In an article about the promotion of Greg Sankey within the SEC leadership structure, one that might peg him as Mike Slive's eventual successor, we got some news about future SEC schedules. Namely, we'll be seeing a lot of them soon:
Meanwhile, the SEC plans to release this week future 14-member scheduling formats for the majority of its fall and spring sports. Larry Templeton, who helps head the SEC transition committee, said football and basketball formats won't be part of that release.
The SEC baseball schedule will stay how it is with 30 games over 10 weekends, so teams will miss playing three conference mates instead of one with the two extra teams. Templeton says he wants to try to talk the coaches into accepting an 11-week conference slate, but he notes that it would be a tough sell.

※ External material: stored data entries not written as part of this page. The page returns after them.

(** C3, as amended. GetBulk, at a request whose reply buffer of
    [len(vars) * r] entries can be made, with [k] non-repeaters (clamped
    to the number of addresses) and [r] repetitions (clamped to at least
    one): the first [k] addresses get one GetNext reply each, and every
    other address is walked as a cursor ([walkReplies]: resolve next, emit,
    advance to the name of the value returned). The reply count is at most
    [k + m * r]; it is exactly that when no cursor is exhausted; an
    exhausted cursor contributes the values it found followed by one
    end-of-tree marker, at most [r] replies in all. *)
Theorem handleGetBulk_reply_count (packet : SnmpPacket)
    (valueMap : gmap string SnmpPDU) (sortedOIDs : list string)
    (Hcap : makeslice (bulkCapacity packet) = true) :
  let vars := Variables packet in
  let k := clampNonRepeaters packet in
  let r := clampMaxRepetitions packet in
  let m := (length vars - k)%nat in
  let walk vb := walkReplies valueMap sortedOIDs r (normalizeOID (Name vb)) in
  exists replies,
    handleGetBulk packet valueMap sortedOIDs = Some replies /\
    (1 <= r)%nat /\ (k <= length vars)%nat /\
    replies = map (nextReply valueMap sortedOIDs) (firstn k vars)
              ++ concat (map walk (skipn k vars)) /\
    (length replies <= k + m * r)%nat /\
    ((forall vb, vb ∈ skipn k vars ->
        exhausted valueMap sortedOIDs r (normalizeOID (Name vb)) = false) ->
     length replies = (k + m * r)%nat) /\
    (forall vb, vb ∈ skipn k vars ->
        exhausted valueMap sortedOIDs r (normalizeOID (Name vb)) = true ->
        exists found last_oid,
          walk vb = found ++ [{| Name := last_oid; Type_ := EndOfMibView; Value := ValNil |}] /\
          nextOID sortedOIDs last_oid = None /\
          (length found < r)%nat).
Proof.
  cbv zeta. rewrite handleGetBulk_eq, Hcap. eexists. split; [reflexivity|].
  set (k := clampNonRepeaters packet). set (r := clampMaxRepetitions packet).
  assert (k <= length (Variables packet))%nat as Hk by (unfold k, clampNonRepeaters; lia).
  assert (forall l : list SnmpPDU,
    (length (concat (map (fun vb => walkReplies valueMap sortedOIDs r
               (normalizeOID (Name vb))) l)) <= length l * r)%nat) as Hle.
  { induction l as [|vb l IH]; simpl; [lia|]. rewrite length_app.
    pose proof (walkReplies_length valueMap sortedOIDs r (normalizeOID (Name vb))). lia. }
  split_and!.
  - unfold r, clampMaxRepetitions. lia.
  - done.
  - done.
  - rewrite length_app, length_map, length_take.
    specialize (Hle (skipn k (Variables packet))). rewrite length_skipn in Hle. lia.
  - intros Hfull. rewrite length_app, length_map, length_take.
    assert (length (concat (map (fun vb => walkReplies valueMap sortedOIDs r
               (normalizeOID (Name vb))) (skipn k (Variables packet))))
            = (length (skipn k (Variables packet)) * r)%nat) as ->.
    { induction (skipn k (Variables packet)) as [|vb l IH]; simpl; [done|].
      rewrite length_app, walkReplies_full.
      - rewrite IH; [lia|]. intros vb' Hvb'. apply Hfull. by apply list_elem_of_further.
      - apply Hfull. apply list_elem_of_here. }
    rewrite length_skipn. lia.
  - intros vb _ Hex.
    destruct (walkReplies_exhausted _ _ _ _ Hex) as (found & last_oid & E & Hnone).
    exists found, last_oid. split_and!; [done|done|].
    pose proof (walkReplies_length valueMap sortedOIDs r (normalizeOID (Name vb))) as Hlen.
    rewrite E, length_app in Hlen. simpl in Hlen. lia.
Qed.

(** ** The store under writes *)

(** C5. After any sequence of writes to a new agent the history buffer holds
    at most 100 results: the last 100 written, in the order written. A
    further write appends its result; when the buffer is at capacity it
    drops exactly the oldest result first and keeps the others in order. The
    write returns: the slice [s.cache[1:]] is never taken of an empty
    buffer. *)
Theorem cache_bounded_fifo (cfg : SNMPConfig) (now : Time)
    (rs : list TestResult) (r : TestResult) :
  exists s s',
    writes (newOutput cfg now) rs = Some s /\ Write s r = Some s' /\
    maxSize s = 100 /\
    (length (cache s) <= 100)%nat /\ (length (cache s') <= 100)%nat /\
    cache s = drop (length rs - 100) rs /\
    ((length (cache s) < 100)%nat -> cache s' = cache s ++ [r]) /\
    (length (cache s) = 100%nat ->
     exists oldest rest, cache s = oldest :: rest /\ cache s' = rest ++ [r]).
Proof.
  destruct (writes_reached cfg now rs) as (s & Hs & R).
  destruct (reached_step _ _ _ _ r R) as (s' & Hw & W).
  exists s, s'. pose proof (reached_cache_length _ _ _ _ R) as Hlen.
  pose proof (step_cache _ _ _ W) as Hc. rewrite (reached_maxSize _ _ _ _ R) in Hc.
  split_and!; try done.
  - apply (reached_maxSize _ _ _ _ R).
  - rewrite Hc, length_app. simpl.
    destruct (Z.leb_spec 100 (Z.of_nat (length (cache s)))).
    + destruct (cache s); simpl in *; lia.
    + lia.
  - apply (reached_cache _ _ _ _ R).
  - intros Hlt. rewrite Hc.
    destruct (Z.leb_spec 100 (Z.of_nat (length (cache s)))); [lia|done].
  - intros Hfull. rewrite Hc.
    destruct (Z.leb_spec 100 (Z.of_nat (length (cache s)))); [|lia].
    destruct (cache s) as [|oldest rest]; [done|]. by exists oldest, rest.
Qed.

Section StoreSnapshot.
Variable oor : Float64.float64 -> Z.

Lemma leaf_key_eq base idx j :
  ((base +:+ ".5") +:+ "." +:+ FormatInt idx) +:+ j = base +:+ ".5." +:+ FormatInt idx +:+ j.
Proof. rewrite !append_assoc. reflexivity. Qed.

Lemma leaf_oid_site base idx j :
  leaf_oid base [5; idx; j] = base +:+ ".5." +:+ FormatInt idx +:+ "." +:+ FormatInt j.
Proof. unfold leaf_oid. cbn [dotted]. rewrite append_nil_r. reflexivity. Qed.

Lemma timeGauge_eq oid t :
  timeGauge oid t =
  {| Name := oid; Type_ := Gauge32;
     Value := ValUint32 (if IsZero t then 0 else uint32 (Unix t)) |}.
Proof. unfold timeGauge. by destruct (IsZero t). Qed.

(** The leaves written for a site are the leaves read from the snapshot. *)
Lemma snapshot_leaves s elapsed n idx st :
  int64_indices s -> index_inj s ->
  siteIndex s !! n = Some idx -> stats s !! n = Some st ->
  Forall (fun kv => snapshotValues oor s elapsed !! kv.1 = Some kv.2)
    (leafBindings oor (snapshotBase (config s) +:+ ".5")
       {| name := n; index := idx; entry_stats := st |}).
Proof.
  intros Ht Hinj Hi Hst. apply Forall_forall. intros [k v] Hkv. simpl.
  apply snapshotValues_lookup; [done..|].
  unfold snapshotBindings. apply elem_of_app. right.
  rewrite flat_map_concat_map. apply elem_of_concat_map.
  eexists. split; [|exact Hkv]. by apply elem_of_snapshotEntries.
Qed.

Lemma snapshot_scalars s elapsed :
  int64_indices s -> index_inj s ->
  Forall (fun kv => snapshotValues oor s elapsed !! kv.1 = Some kv.2)
    (scalarBindings oor s elapsed).
Proof.
  intros Ht Hinj. apply Forall_forall. intros [k v] Hkv. simpl.
  apply snapshotValues_lookup; [done..|].
  unfold snapshotBindings. apply elem_of_app. by left.
Qed.

Lemma snapshot_site_name s elapsed n idx :
  int64_indices s -> index_inj s ->
  siteIndex s !! n = Some idx -> is_Some (stats s !! n) ->
  snapshotValues oor s elapsed
    !! (snapshotBase (config s) +:+ ".5." +:+ FormatInt idx +:+ ".1")
  = Some {| Name := snapshotBase (config s) +:+ ".5." +:+ FormatInt idx +:+ ".1";
            Type_ := OctetString; Value := ValBytes n |}.
Proof.
  intros Ht Hinj Hi [st Hst].
  pose proof (snapshot_leaves s elapsed n idx st Ht Hinj Hi Hst) as Hl.
  unfold leafBindings in Hl. cbv zeta in Hl. simpl name in Hl. simpl index in Hl.
  apply Forall_cons in Hl as [H1 _]. simpl in H1.
  rewrite !leaf_key_eq in H1. exact H1.
Qed.

(** C6. The site indices after any sequence of writes to a new agent, as
    long as the number of distinct sites fits an [int] (as the length of
    any Go map does): the site seen [k+1]-th, counting distinct sites in the
    order of their first result, has index [k+1], and no other site has;
    the map from sites to indices is injective and its values are positive;
    further writes leave every assigned index as it is; and the snapshot
    built before and after them exposes the site under the same address
    [base.5.index.1]. *)
Theorem siteIndex_first_seen (cfg : SNMPConfig) (now : Time)
    (rs more : list TestResult) (elapsed elapsed' : Z) :
  Z.of_nat (length (distinctSites (rs ++ more))) < 2 ^ 63 ->
  exists s s',
    writes (newOutput cfg now) rs = Some s /\ writes s more = Some s' /\
    (forall n i, siteIndex s !! n = Some i <->
                 exists k, distinctSites rs !! k = Some n /\ i = Z.of_nat k + 1) /\
    (forall n1 n2 i, siteIndex s !! n1 = Some i -> siteIndex s !! n2 = Some i -> n1 = n2) /\
    (forall n i, siteIndex s !! n = Some i ->
       0 < i /\ siteIndex s' !! n = Some i /\
       let oid := snapshotBase cfg +:+ ".5." +:+ FormatInt i +:+ ".1" in
       let pdu := {| Name := oid; Type_ := OctetString; Value := ValBytes n |} in
       snapshotValues oor s elapsed !! oid = Some pdu /\
       snapshotValues oor s' elapsed' !! oid = Some pdu).
Proof.
  intros Hc.
  destruct (writes_reached cfg now rs) as (s & Hs & R).
  destruct (writes_reached cfg now (rs ++ more)) as (s' & Hs' & R').
  rewrite writes_app, Hs in Hs'. simpl in Hs'.
  exists s, s'. split; [done|]. split; [done|].
  destruct (firstSeen_prefix (map siteKey rs) (map siteKey more)) as [extra Hex].
  rewrite <- map_app in Hex. fold (distinctSites (rs ++ more)) in Hex.
  fold (distinctSites rs) in Hex.
  assert (Z.of_nat (length (distinctSites rs)) < 2 ^ 63) as Hc0.
  { rewrite Hex, length_app in Hc. lia. }
  pose proof (reached_index_exact _ _ _ _ R Hc0) as Hidx.
  pose proof (reached_index_exact _ _ _ _ R' Hc) as Hidx'.
  split_and!; [done|by apply (reached_index_inj _ _ _ _ R)|].
  intros n i Hi. apply Hidx in Hi as Hk. destruct Hk as (k & Hk & ->).
  assert (siteIndex s' !! n = Some (Z.of_nat k + 1)) as Hi'.
  { apply Hidx'. exists k. split; [|done]. rewrite Hex. by apply lookup_app_l_Some. }
  split; [lia|]. split; [done|]. cbv zeta.
  rewrite <- (reached_config _ _ _ _ R) at 1 2.
  rewrite <- (reached_config _ _ _ _ R').
  split; apply snapshot_site_name;
    eauto using reached_int64, reached_index_inj.
  - apply (reached_stats_index _ _ _ _ _ R). eauto.
  - apply (reached_stats_index _ _ _ _ _ R'). eauto.
Qed.
Lemma returned_frame_count_is_actual_witness :
  let r := writeWAVE imported_globals "a.wav" [x01; x02; x03; x04; x05] empty_world in
  r = (Return tt, snd r) ∧
  ∃ c, files (snd r) !! "a.wav"%string = Some c ∧
       header_data_length c / header_block_align c = 2.
Proof.
  split; [vm_compute; reflexivity|].
  apply (returned_frame_count_is_actual imported_globals "a.wav"
           [x01; x02; x03; x04; x05] empty_world).
  vm_compute. reflexivity.
Defined.

(** ** The empty buffer *)

(** X6.  An empty buffer is accepted: the call returns and leaves the
    44-byte header alone, with the RIFF length 36 and the data length 0 in
    place of the nominal 44100 frames. *)
Theorem empty_buffer_leaves_bare_header g fname w :
  g !! "wave"%string = Some (VModule "wave") →
  denied w !! fname = None →
  fits (fsize_limit w) 44 = true →
  ∃ w', writeWAVE g fname [] w = (Return tt, w') ∧
        files w' !! fname = Some (wav_header 36 0) ∧
        header_data_length (wav_header 36 0) = 0 ∧
        open_files w' = open_files w.
Proof.
  intros Hg Hd Hf. rewrite writeWAVE_bound by done.
  pose proof (writeWAVE_imported w fname [] Hd) as Hrun.
  inversion Hrun as [o c _ _ Hc _ _ _ _ E|e o c pos Hc _ _ _ E]; subst.
  - eexists. split; [done|]. cbn [files open_files]. by rewrite lookup_insert_eq.
  - cbn [length Nat.add] in Hc. change (44 + 0)%nat with 44%nat in Hc.
    destruct Hc as [[? _]|(_ & ? & _)]; [congruence|]. cbn in *. lia.
Qed.

Lemma empty_buffer_leaves_bare_header_witness :
  imported_globals !! "wave"%string = Some (VModule "wave") ∧
  denied used_world !! "a.wav"%string = None ∧
  fits (fsize_limit used_world) 44 = true ∧
  ∃ w', writeWAVE imported_globals "a.wav" [] used_world = (Return tt, w') ∧
        files w' !! "a.wav"%string = Some (wav_header 36 0) ∧
        header_data_length (wav_header 36 0) = 0 ∧
        open_files w' = open_files used_world.
Proof.
  split; [reflexivity|]. split; [reflexivity|]. split; [reflexivity|].
  apply (empty_buffer_leaves_bare_header imported_globals "a.wav" used_world);
    reflexivity.
Defined.

(** ** What a call leaves alone *)

(** X8.  File objects that were open before the call are still open
    afterwards, on the same path and at the same position, and the
    [Wave_write] instances that existed are unchanged: the call closes and
    repositions only what it opened itself. *)
Theorem other_objects_untouched g fname data w :
  (∀ fd fo, open_files w !! fd = Some fo →
            open_files (snd (writeWAVE g fname data w)) !! fd = Some fo) ∧
  (∀ id o, objs w !! id = Some o →
           objs (snd (writeWAVE g fname data w)) !! id = Some o).
Proof.
  assert (Hfd : ∀ fd fo, open_files w !! fd = Some fo → fresh (dom (open_files w)) ≠ fd).
  { intros fd fo H <-. rewrite fresh_fd in H. discriminate. }
  assert (Hid : ∀ id o, objs w !! id = Some o → fresh (dom (objs w)) ≠ id).
  { intros id o H <-.
    assert (objs w !! fresh (dom (objs w)) = None) as Hnone
      by apply not_elem_of_dom, is_fresh.
    congruence. }
  destruct (writeWAVE_early_or_run g fname data w) as [(e & He & _)|(_ & _ & Hrun)].
  - rewrite He. done.
  - inversion Hrun; cbn [snd open_files objs]; split; intros ? ? Hold.
    all: rewrite ?lookup_insert_ne by eauto; done.
Qed.
(** [scrape_reddit_mcp] once the name is parsed, the session initialized
    and the listing call answered. *)
Lemma scrape_reddit_mcp_run (subreddit_url : string) (post_limit : Z) (st : state)
      (subreddit_name : string) (sess1 sess2 : Session)
      (r : outcome (list content_block)) :
  extract_subreddit_name subreddit_url = Returned subreddit_name ->
  session_initialize (session st) = (sess1, Returned tt) ->
  call_tool sess1 (GetSubredditHotPosts subreddit_name (Z.min post_limit 100))
  = (sess2, r) ->
  let listed :=
    {| session := sess2;
       reddit_texts := [];
       trace := trace st
                ++ [Initialized;
                    Called (GetSubredditHotPosts subreddit_name (Z.min post_limit 100))] |} in
  scrape_reddit_mcp subreddit_url post_limit st =
  match listing_text r with
  | Raised e => (Raised e, listed)
  | Returned response_text =>
      let done :=
        exec (process_posts 1 (extract_post_ids response_text post_limit)) listed in
      let output_file := (subreddit_name ++ "_reddit_data.csv")%string in
      (Returned output_file,
       {| session := session done;
          reddit_texts := reddit_texts done;
          trace := trace done ++ [WroteCsv output_file (reddit_texts done)] |})
  end.
Proof.
  intros Hname Hinit Hcall listed.
  unfold scrape_reddit_mcp. unfold bind at 1. unfold lift. rewrite Hname.
  unfold bind at 1. unfold set_reddit_texts.
  unfold bind at 1. unfold initialize. cbn [session reddit_texts trace].
  rewrite Hinit. unfold bind at 1. unfold call. cbn [session reddit_texts trace].
  rewrite Hcall. rewrite <- app_assoc. cbn [app]. fold listed.
  assert (Hloop : forall response_text,
            (process_posts 1 (extract_post_ids response_text post_limit) ;;
             rows <- get_reddit_texts ;;
             log (WroteCsv (subreddit_name ++ "_reddit_data.csv") rows) ;;
             ret (subreddit_name ++ "_reddit_data.csv")%string) listed
            = let done :=
                exec (process_posts 1 (extract_post_ids response_text post_limit))
                     listed in
              (Returned (subreddit_name ++ "_reddit_data.csv")%string,
               {| session := session done;
                  reddit_texts := reddit_texts done;
                  trace := trace done
                           ++ [WroteCsv (subreddit_name ++ "_reddit_data.csv")
                                        (reddit_texts done)] |})).
  { intros response_text. unfold bind at 1. unfold exec.
    destruct (process_posts_effect 1 (extract_post_ids response_text post_limit) listed)
      as (done & ev & new & H & _).
    rewrite H. reflexivity. }
  destruct r as [[| [text |] more] | e]; cbn [listing_text first_text];
    try reflexivity.
  - unfold bind at 1. unfold ret at 1. apply Hloop.
  - unfold bind at 1. unfold ret at 1. apply Hloop.
Qed.

(** C4: no turn of the loop raises, whatever the content call, the
    comments call and the parsing of their responses do; the loop
    returns, and the content requests it has issued are those of all the
    ids of the batch, in order. *)
Theorem process_posts_attempts_every_id (idx : nat) (post_ids : list string)
        (st : state) :
  result (process_posts idx post_ids) st = Returned tt /\
  (forall k post_id st0, result (process_post k post_id) st0 = Returned tt) /\
  exists events,
    trace (exec (process_posts idx post_ids) st) = trace st ++ events /\
    content_requests events = post_ids.
Proof.
  destruct (process_posts_effect idx post_ids st)
    as (st' & events & new & H & Ht & Hc & _).
  unfold result, exec. rewrite H. split; [reflexivity |]. split.
  - intros k post_id st0.
    destruct (process_post_effect k post_id st0) as (st1 & ev & n & H1 & _).
    now rewrite H1.
  - exists events. now split.
Qed.

(** C1, amended: the comments of an id are fetched exactly when its
    content call returns and its response completes, that is when it is
    empty, or a text without the error marker that is no JSON or a
    record collected without raising; their bodies then end the
    aggregate.  A content call that raises and a response with the
    error marker do not complete: the comments of that id are skipped. *)
Theorem comments_fetched_iff_content_completes (idx : nat) (post_id : string)
        (st : state) :
  (let '(sess1, r1) := call_tool (session st) (GetPostContent post_id) in
   exists events,
     trace (exec (process_post idx post_id) st) = trace st ++ events /\
     (In (Called (GetPostComments post_id)) events <-> content_completes r1 = true) /\
     (content_completes r1 = true ->
      let '(sess2, r2) := call_tool sess1 (GetPostComments post_id) in
      reddit_texts (exec (process_post idx post_id) st) =
      (reddit_texts st ++ content_entries r1) ++ comment_entries r2)) /\
  (forall e, content_completes (Raised e) = false) /\
  (forall text more,
     contains error_marker text = true ->
     content_completes (Returned (TextContent text :: more)) = false) /\
  content_completes (Returned []) = true /\
  (forall text more,
     contains error_marker text = false ->
     json_loads text = Raised JSONDecodeError ->
     content_completes (Returned (TextContent text :: more)) = true).
Proof.
  split; [| split; [| split; [| split]]].
  - unfold exec. rewrite process_post_run.
    destruct (call_tool (session st) (GetPostContent post_id)) as [sess1 r1].
    destruct (content_completes r1).
    + destruct (call_tool sess1 (GetPostComments post_id)) as [sess2 r2].
      cbn [snd trace reddit_texts]. eexists. split; [reflexivity |].
      split; [| intros _; now rewrite app_assoc].
      split; [reflexivity |]. intros _. right. now left.
    + cbn [snd trace reddit_texts]. eexists. split; [reflexivity |].
      split; [| intros H; discriminate H].
      split; [| intros H; discriminate H].
      intros [H | []]. discriminate H.
  - reflexivity.
  - intros text more H. cbn [content_completes]. now rewrite H.
  - reflexivity.
  - intros text more H1 H2. cbn [content_completes]. now rewrite H1, H2.
Qed.
(** * lirc_tegra: a shallow embedding of the IR transceiver timing engine

    The definitions below follow [src/lirc_tegra.c] function by function.
    Machine integers are carried as [Z] with the wrap-around of each C type
    written out; the module state (the file's statics) is one record that is
    passed explicitly; everything the driver does to the outside world
    (GPIO writes, busy waits, sleeps, kernel log lines, wake-ups) is
    appended to a trace of events, and everything it reads from the outside
    world is an explicit input: an argument of the function that reads it,
    or, for the microsecond clock of the carrier loop, the list of readings
    still to come. *)

From Stdlib Require Import String ZArith List Bool Lia Sorted.
Import ListNotations.
Local Open Scope Z_scope.

(** ** C integer types (LP64, as on the Jetson Nano's aarch64 kernel) *)

Module CInt.

Definition wrap_unsigned (w x : Z) : Z := x mod 2 ^ w.
Definition wrap_signed (w x : Z) : Z := (x + 2 ^ (w - 1)) mod 2 ^ w - 2 ^ (w - 1).

(** [unsigned int], [int], [unsigned long], [long] *)
Definition to_uint : Z -> Z := wrap_unsigned 32.
Definition to_int : Z -> Z := wrap_signed 32.
Definition to_ulong : Z -> Z := wrap_unsigned 64.
Definition to_long : Z -> Z := wrap_signed 64.

Definition is_uint (x : Z) : Prop := 0 <= x < 2 ^ 32.
Definition is_int (x : Z) : Prop := - 2 ^ 31 <= x < 2 ^ 31.
Definition is_ulong (x : Z) : Prop := 0 <= x < 2 ^ 64.
Definition is_long (x : Z) : Prop := - 2 ^ 63 <= x < 2 ^ 63.

(** arithmetic of [long] operands; [/] truncates towards zero *)
Definition lsub (a b : Z) : Z := to_long (a - b).
Definition lmul (a b : Z) : Z := to_long (a * b).
Definition ladd (a b : Z) : Z := to_long (a + b).
Definition ldiv (a b : Z) : Z := to_long (Z.quot a b).

(** arithmetic of [unsigned long] operands *)
Definition uladd (a b : Z) : Z := to_ulong (a + b).
Definition ulsub (a b : Z) : Z := to_ulong (a - b).
Definition ulmul (a b : Z) : Z := to_ulong (a * b).
Definition uldiv (a b : Z) : Z := a / b.

(** arithmetic of [unsigned int] operands *)
Definition uisub (a b : Z) : Z := to_uint (a - b).

(** a C truth value *)
Definition truthy (x : Z) : bool := negb (x =? 0).

End CInt.
Import CInt.

(** ** Constants *)

Definition RBUF_LEN : Z := 256.
Definition LIRC_TRANSMITTER_LATENCY : Z := 50.
Definition MAX_UDELAY_US : Z := 5000.
Definition LIRC_TEGRA_MAX_TRANSMITTERS : Z := 8.
Definition INVALID : Z := -1.
Definition DEFAULT_GPIO_IN_PIN : Z := 149.
Definition DEFAULT_GPIO_OUT_PIN : Z := 200.

(** errno values of <linux/errno.h> *)
Definition EINVAL : Z := 22.
Definition ENODEV : Z := 19.
Definition ENOSYS : Z := 38.
Definition ENOIOCTLCMD : Z := 515.

(** Modelled from the spec: [PULSE_BIT], [PULSE_MASK] and [LIRC_MODE_PULSE]
    are declared in <media/lirc.h>, which is not under src/.  The receive
    stream contract of the spec puts the PULSE/SPACE tag in the bit just
    above the saturated magnitude; the values are those of the LIRC ABI. *)
Definition PULSE_BIT : Z := 0x01000000.
Definition PULSE_MASK : Z := 0x00FFFFFF.
Definition LIRC_MODE_PULSE : Z := 2.

(** ** Data *)

Record timeval := { tv_sec : Z; tv_usec : Z }.

(** Modelled from the spec: [struct lirc_buffer] and its operations
    ([lirc_buffer_init], [lirc_buffer_full], [lirc_buffer_write] and the
    reader's side) belong to the kernel's lirc_dev, not to this repository.
    Following the spec's Ring Buffer it is a fixed-capacity FIFO of
    fixed-width records, [buf_size] chunks of [buf_chunk_size] bytes each,
    oldest record first, with an overflow flag that a write into the full
    buffer sets and that nothing clears. *)
Record lirc_buffer := {
  buf_chunk_size : Z;
  buf_size : Z;
  buf_fifo : list Z;
  buf_overflow : bool
}.

Definition lirc_buffer_init (chunk_size size : Z) : lirc_buffer :=
  {| buf_chunk_size := chunk_size; buf_size := size; buf_fifo := [];
     buf_overflow := false |}.

Definition lirc_buffer_len (b : lirc_buffer) : Z := Z.of_nat (length (buf_fifo b)).

Definition lirc_buffer_full (b : lirc_buffer) : bool :=
  buf_size b <=? lirc_buffer_len b.

Definition lirc_buffer_empty (b : lirc_buffer) : bool :=
  lirc_buffer_len b =? 0.

(** the record goes behind the stored ones *)
Definition buf_push (l : Z) (b : lirc_buffer) : lirc_buffer :=
  {| buf_chunk_size := buf_chunk_size b; buf_size := buf_size b;
     buf_fifo := buf_fifo b ++ [l]; buf_overflow := buf_overflow b |}.

(** a write into a full buffer stores nothing and sets the overflow flag *)
Definition lirc_buffer_write (b : lirc_buffer) (l : Z) : lirc_buffer :=
  if lirc_buffer_full b
  then {| buf_chunk_size := buf_chunk_size b; buf_size := buf_size b;
          buf_fifo := buf_fifo b; buf_overflow := true |}
  else buf_push l b.

(** the reader takes the oldest record *)
Definition lirc_buffer_read (b : lirc_buffer) : option (Z * lirc_buffer) :=
  match buf_fifo b with
  | [] => None
  | l :: rest =>
      Some (l, {| buf_chunk_size := buf_chunk_size b; buf_size := buf_size b;
                  buf_fifo := rest; buf_overflow := buf_overflow b |})
  end.

(** draining: read until the buffer is empty *)
Fixpoint drain_loop (fuel : nat) (b : lirc_buffer) : list Z :=
  match fuel with
  | O => []
  | S k =>
      match lirc_buffer_read b with
      | None => []
      | Some (l, b') => l :: drain_loop k b'
      end
  end.

Definition drain (b : lirc_buffer) : list Z := drain_loop (length (buf_fifo b)) b.

(** What the driver does to its environment, in program order. *)
Inductive event :=
| GpioSet (pin : Z) (level : bool)      (* gpiochip->set(gpiochip, pin, level) *)
| Udelay (usecs : Z)                    (* udelay(usecs) *)
| Msleep (msecs : Z)                    (* msleep(msecs) *)
| Printk (text : string) (args : list Z)
| WakeUp                                (* wake_up_interruptible(&rbuf.wait_poll) *)
| SpinLock                              (* spin_lock_irqsave(&lock, flags) *)
| SpinUnlock.                           (* spin_unlock_irqrestore(&lock, flags) *)

(** the statics initialised in [init_timing_params] *)
Record carrier := {
  freq : Z;          (* unsigned int *)
  duty_cycle : Z;    (* unsigned int *)
  period : Z;        (* unsigned long *)
  pulse_width : Z;   (* unsigned long *)
  space_width : Z    (* unsigned long *)
}.

(** the function-local statics of [frbwrite] *)
Record frb_static := {
  pulse : Z;         (* int *)
  space : Z;         (* int *)
  ptr : Z            (* unsigned int *)
}.

(** module parameters that nothing changes after load *)
Record params := {
  gpio_in_pin : Z;
  gpio_out_pin : list Z;
  n_transmitters : Z;
  debug : bool;
  softcarrier : bool;
  invert : bool
}.

Record state := {
  cfg : params;
  sense : Z;                 (* -1 = auto, 0 = active high, 1 = active low *)
  tx_mask : Z;               (* unsigned int *)
  irq_num : Z;
  lasttv : timeval;
  rbuf : lirc_buffer;
  car : carrier;
  frb : frb_static;
  trace : list event;        (* effects so far, oldest first *)
  clock : list Z             (* what read_current_us() will return, in order *)
}.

As for the other schedules, the ADs have another meeting to go through before we'll get a final answer. Templeton expects that they'll be finalized by the time the SEC spring meetings roll around in May. The trick is that, while ADs are normally the ones to set schedules, the league's presidents will get the final say because this affects the permanent rival system. That might be a tacit admission that South Carolina will trade Arkansas for Texas A&M, something that the presidents of both South Carolina and A&M have publicly discussed.
Templeton characterized the discussions as "all over the map", so it sounds like the sessions have been as contentious as expected. Setting a possible May deadline is encouraging, but this feels like one of those things where a compromise can't be believed until it is actually seen.